Educational Codeforces Round 3 will take place on 19 December 2015 at 18:00 MSK for the first and second divisions. You can read about educational rounds here and here. A lot of time have passed since the previous round. I hope that the next rounds will be more regular.

<This paragraph wasn't changed>

The round will be unrated for all users and it will be held with extented ACM ICPC rules. You will have two hours to solve six problems. After that you will have one day to hack any solution you want. You will have access to copy any solution and test it locally.

</This paragraph wasn't changed>

This time the round was prepared not only by me, Edvard Davtyan.

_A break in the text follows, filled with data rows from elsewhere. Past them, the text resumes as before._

(** [const { style, length, ..., email } = data], where the handler's
    parameter [data] is the request object: it has none of these
    properties, so every one of the nine is [undefined]. *)
Definition destructured (request : CallableRequest) : BookingData.t :=
  {| BookingData.style := None;
     BookingData.length := None;
     BookingData.price := None;
     BookingData.clientName := None;
     BookingData.clientPhone := None;
     BookingData.date := None;
     BookingData.time := None;
     BookingData.method := None;
     BookingData.email := None |}.

(** The body of this [createBooking] is the one of [functions/index.js],
    run on the destructured fields; it is wrapped in
    [try { ... } catch (err) { throw new Error("Could not start
    payment") }]. *)
Definition createBooking (now : Z) (request : CallableRequest)
  : M Js.str :=
  tryCatch (createBooking env now (destructured request))
    (fun err => throw (Error (js "Could not start payment"))).

(** The update object of this file: it has no [verified] field. *)
Definition markPaid (amount : Z) (b : Booking.t) : Booking.t :=
  {| Booking.style := Booking.style b;
     Booking.length := Booking.length b;
     Booking.price := Booking.price b;
     Booking.clientName := Booking.clientName b;
     Booking.clientPhone := Booking.clientPhone b;
     Booking.clientEmail := Booking.clientEmail b;
     Booking.date := Booking.date b;
     Booking.time := Booking.time b;
     Booking.method := Booking.method b;
     Booking.status := Booking.Accepted;
     Booking.paymentStatus := Booking.Paid;
     Booking.createdAt := Booking.createdAt b;
     Booking.verified := Booking.verified b;
     Booking.depositPaid := Some (amount # 100)%Q;
     Booking.receiptEmailSent := Some false;
     Booking.reminderSent := Booking.reminderSent b;
     Booking.reminderAt := Booking.reminderAt b |}.

Definition confirmPayment (bookingRef : DocRef) (amount : Z)
  : M (list Write) :=
  let* snap := txGet bookingRef in
  match snap with
  | None => throw (Error (js "Booking not found"))
  | Some booking =>
      if Booking.isPaid booking then ret []
      else
        let staged := txUpdate bookingRef (markPaid amount) in
        let* _ := sendMessage (Booking.clientPhone booking)
                    (confirmationMessage booking)
                    (Booking.method booking) in
        ret staged
  end.

(** Destructuring an absent [event.data] is a [TypeError]. *)
Definition webhookTry (req : Request.t) : M Z :=
  if negb (Js.eqb (Request.method req) (js "POST")) then ret 405
  else
    let hash :=
      hmacSha512Hex env (PAYSTACK_SECRET env)
        (stringify (Request.body req)) in
    if negb (bool_decide (Request.signature req = Some hash)) then ret 400
    else
      let event := Request.body req in
      if Js.eqb (Event.event event) (js "charge.success") then
        match Event.data event with
        | None => throw (Error (js "TypeError"))
        | Some data =>
            let bookingId :=
              m ← Event.metadata data; Event.bookingId m in
            if negb (Js.truthy bookingId) then ret 400
            else
              let* bookingRef := lift (docRef env (get bookingId)) in
              let* _ := runTransaction
                          (confirmPayment bookingRef
                             (Event.amount data)) in
              ret 200
        end
      else ret 200.

Definition paystackWebhook (req : Request.t) (w : World) : Z * World :=
  match webhookTry req w with
  | (Ok code, w') => (code, w')
  | (Throw err, w') => (500, w')
  end.

End Handlers.

End Part003.

(** ** The SMS relay of [sms-server/server.js] *)

Module SmsServer.

(** The answer of the relay: the status code and the [success] field of
    the JSON body. *)
Record Reply := { status : Z; success : bool }.

(** [app.post("/sendSMS", ...)]; [TWILIO_PHONE] is
    [process.env.TWILIO_PHONE], [phone] and [message] the fields of
    [req.body]. *)
Definition sendSMS (env : Env) (TWILIO_PHONE : Js.str)
    (phone message : option Js.str) (w : World) : Reply * World :=
  if negb (Js.truthy phone) || negb (Js.truthy message)
  then ({| status := 400; success := false |}, w)
  else
    match messagesCreate env
            {| Message.body := get message;
               Message.from := TWILIO_PHONE;
               Message.to := js "+" ++ get phone |} w with
    | (Ok _, w') => ({| status := 200; success := true |}, w')
    | (Throw _, w') => ({| status := 500; success := false |}, w')
    end.

End SmsServer.

(** ** More requests for the concrete studio *)

Module Replay.

(** A stand-in for [JSON.stringify] on event bodies. *)
Definition serialize (e : Event.t) : Js.str :=
  Event.event e ++ js "/" ++ default [] (eventBookingId e).

(** The [charge.success] event for booking [id], signed over the
    serialized body as the older variants expect. *)
Definition chargeJson (id : Js.str) : Request.t :=
  let body :=
    {| Event.event := js "charge.success";
       Event.data :=
         Some {| Event.metadata :=
                   Some {| Event.bookingId := Some id |};
                 Event.amount := 85000 |} |} in
  {| Request.method := js "POST";
     Request.signature :=
       Some (Scenario.digest (js "sk_test_1") (serialize body));
     Request.rawBody := js "";
     Request.body := body |}.

(** The booking request of the scenario with a phone number that is too
    short. *)
Definition shortPhone : BookingData.t :=
  {| BookingData.style := BookingData.style Scenario.intake;
     BookingData.length := BookingData.length Scenario.intake;
     BookingData.price := BookingData.price Scenario.intake;
     BookingData.clientName := BookingData.clientName Scenario.intake;
     BookingData.clientPhone := Some (js "12345");
     BookingData.date := BookingData.date Scenario.intake;
     BookingData.time := BookingData.time Scenario.intake;
     BookingData.method := BookingData.method Scenario.intake;
     BookingData.email := BookingData.email Scenario.intake |}.

(** The booking request of the scenario without a style. *)
Definition noStyle : BookingData.t :=
  {| BookingData.style := None;
     BookingData.length := BookingData.length Scenario.intake;
     BookingData.price := BookingData.price Scenario.intake;
     BookingData.clientName := BookingData.clientName Scenario.intake;
     BookingData.clientPhone := BookingData.clientPhone Scenario.intake;
     BookingData.date := BookingData.date Scenario.intake;
     BookingData.time := BookingData.time Scenario.intake;
     BookingData.method := BookingData.method Scenario.intake;
     BookingData.email := BookingData.email Scenario.intake |}.

(** The id Firestore gives to the first booking added to [world0], and
    the world after [createBooking] has run on the scenario's request. *)
Definition newId : Js.str := js "xxx".

Definition afterBooking : World :=
  (createBooking (Scenario.studio Scenario.twilioUp) 1000 Scenario.intakeSms
     Scenario.world0).2.

(** An accepted booking, due from time 5000 on, that carries no
    method. *)
Definition sipho : Booking.t :=
  {| Booking.style := js "Twists";
     Booking.length := js "Short";
     Booking.price := Js.Num (300 # 1);
     Booking.clientName := js "Sipho";
     Booking.clientPhone := js "+27741234567";
     Booking.clientEmail := js "sipho@example.com";
     Booking.date := js "2025-03-02";
     Booking.time := js "15:00";
     Booking.method := None;
     Booking.status := Booking.Accepted;
     Booking.paymentStatus := Booking.Paid;
     Booking.createdAt := Some 2500;
     Booking.verified := Some true;
     Booking.depositPaid := Some (30000 # 100)%Q;
     Booking.receiptEmailSent := Some false;
     Booking.reminderSent := Some false;
     Booking.reminderAt := Some 5000 |}.

Definition b3 : Js.str := js "b3".

Definition studio1 : Part002.Studio :=
  {| Part002.world :=
       {| bookings := {[ Scenario.b2 := Scenario.lerato; b3 := sipho ]};
          trace := [] |};
     Part002.reminderLogs := [] |}.

End Replay.

(** * Properties *)

(** ** Validator *)

Example validatePhone_local :
  validatePhone (js "082 123 4567") = Ok (js "+27821234567").
Proof. reflexivity. Qed.

Example validateEmail_ok : validateEmail (js "a@b.com") = Ok (js "a@b.com").
Proof. reflexivity. Qed.

Example validateEmail_bad :
  validateEmail (js "not-an-email")
  = Throw (Error (js "Invalid email address")).
Proof. reflexivity. Qed.

Lemma removeAll_nonDigit_filter s :
  Re.removeAll Re.nonDigit s = List.filter Re.digit s.
Proof.
  unfold Re.removeAll, Re.nonDigit.
  induction s as [|c s IH]; [done|].
  simpl. rewrite IH, negb_involutive. done.
Qed.

Lemma removeAll_nonDigit_allDigits s :
  allDigits (Re.removeAll Re.nonDigit s).
Proof.
  rewrite removeAll_nonDigit_filter. unfold allDigits.
  induction s as [|c s IH]; [constructor|].
  simpl. destruct (Re.digit c) eqn:E; [constructor|]; done.
Qed.

Lemma removeAll_nonDigit_id s :
  allDigits s → Re.removeAll Re.nonDigit s = s.
Proof.
  rewrite removeAll_nonDigit_filter.
  induction 1 as [|c s Hc _ IH]; [done|].
  simpl. by rewrite Hc, IH.
Qed.

Lemma atMost_digits n s :
  allDigits s → Re.atMost Re.digit n Re.eos s = bool_decide (length s ≤ n)%nat.
Proof.
  revert s. induction n as [|n IH]; intros s Hs.
  - destruct s; cbn [Re.atMost Re.eos length].
    + by rewrite bool_decide_eq_true_2 by lia.
    + by rewrite bool_decide_eq_false_2 by lia.
  - destruct Hs as [|c s Hc Hs]; cbn [Re.atMost Re.eos length].
    + by rewrite bool_decide_eq_true_2 by lia.
    + rewrite Hc, IH by done. rewrite orb_false_r, andb_true_l.
      apply bool_decide_ext. lia.
Qed.

Lemma exactly_digits n m s :
  allDigits s →
  Re.exactly Re.digit n (Re.atMost Re.digit m Re.eos) s
  = bool_decide (n ≤ length s ≤ n + m)%nat.
Proof.
  revert s. induction n as [|n IH]; intros s Hs.
  - cbn [Re.exactly]. rewrite atMost_digits by done.
    apply bool_decide_ext. lia.
  - destruct Hs as [|c s Hc Hs]; cbn [Re.exactly length].
    + by rewrite bool_decide_eq_false_2 by lia.
    + rewrite Hc, IH by done. rewrite andb_true_l.
      apply bool_decide_ext. lia.
Qed.

(** On a string of digits the regular expression only measures length. *)
Lemma phoneRe_digits p :
  allDigits p → phoneRe p = bool_decide (11 ≤ length p ≤ 15)%nat.
Proof.
  intros Hp. unfold phoneRe, Re.between.
  rewrite exactly_digits by done. apply bool_decide_ext. lia.
Qed.

Lemma trunk_allDigits phone : allDigits (trunk phone).
Proof.
  unfold trunk. pose proof (removeAll_nonDigit_allDigits phone) as H.
  destruct (Re.removeAll Re.nonDigit phone) as [|c p]; [exact H|].
  cbn [Js.startsWith Js.lit map String.list_ascii_of_string].
  destruct (_ =? c)%N; [|exact H].
  inversion H; subst. repeat constructor; done.
Qed.

Lemma trunk_no_zero phone : Js.startsWith (js "0") (trunk phone) = false.
Proof.
  unfold trunk.
  destruct (Js.startsWith (js "0") (Re.removeAll Re.nonDigit phone)) eqn:E;
    done.
Qed.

Firstly, thanks a lot to Alexey Dergunov dalex who shared one of his problems with well-known idea. Also thanks a lot to Alexandr Frolov fcspartakm, Vitaliy Kudasov kuviman and Arthur Svechnikov ikar for their help in preparing problems. MikeMirzayanov helped us to invent the problems. Also thanks a lot to Maria Belova Delinur for translating the problems from my RussianEnglish to English :-)

I hope you will enjoy the problems.

Good luck and have fun!

UPD1: The first part of competition is over. I hope that you enjoyed the problems. Now you let's hack other solutions :-)

UPD2: The editorial is ready.

UPD3: The round is over. All solutions are rejudged on full testset. The results are final.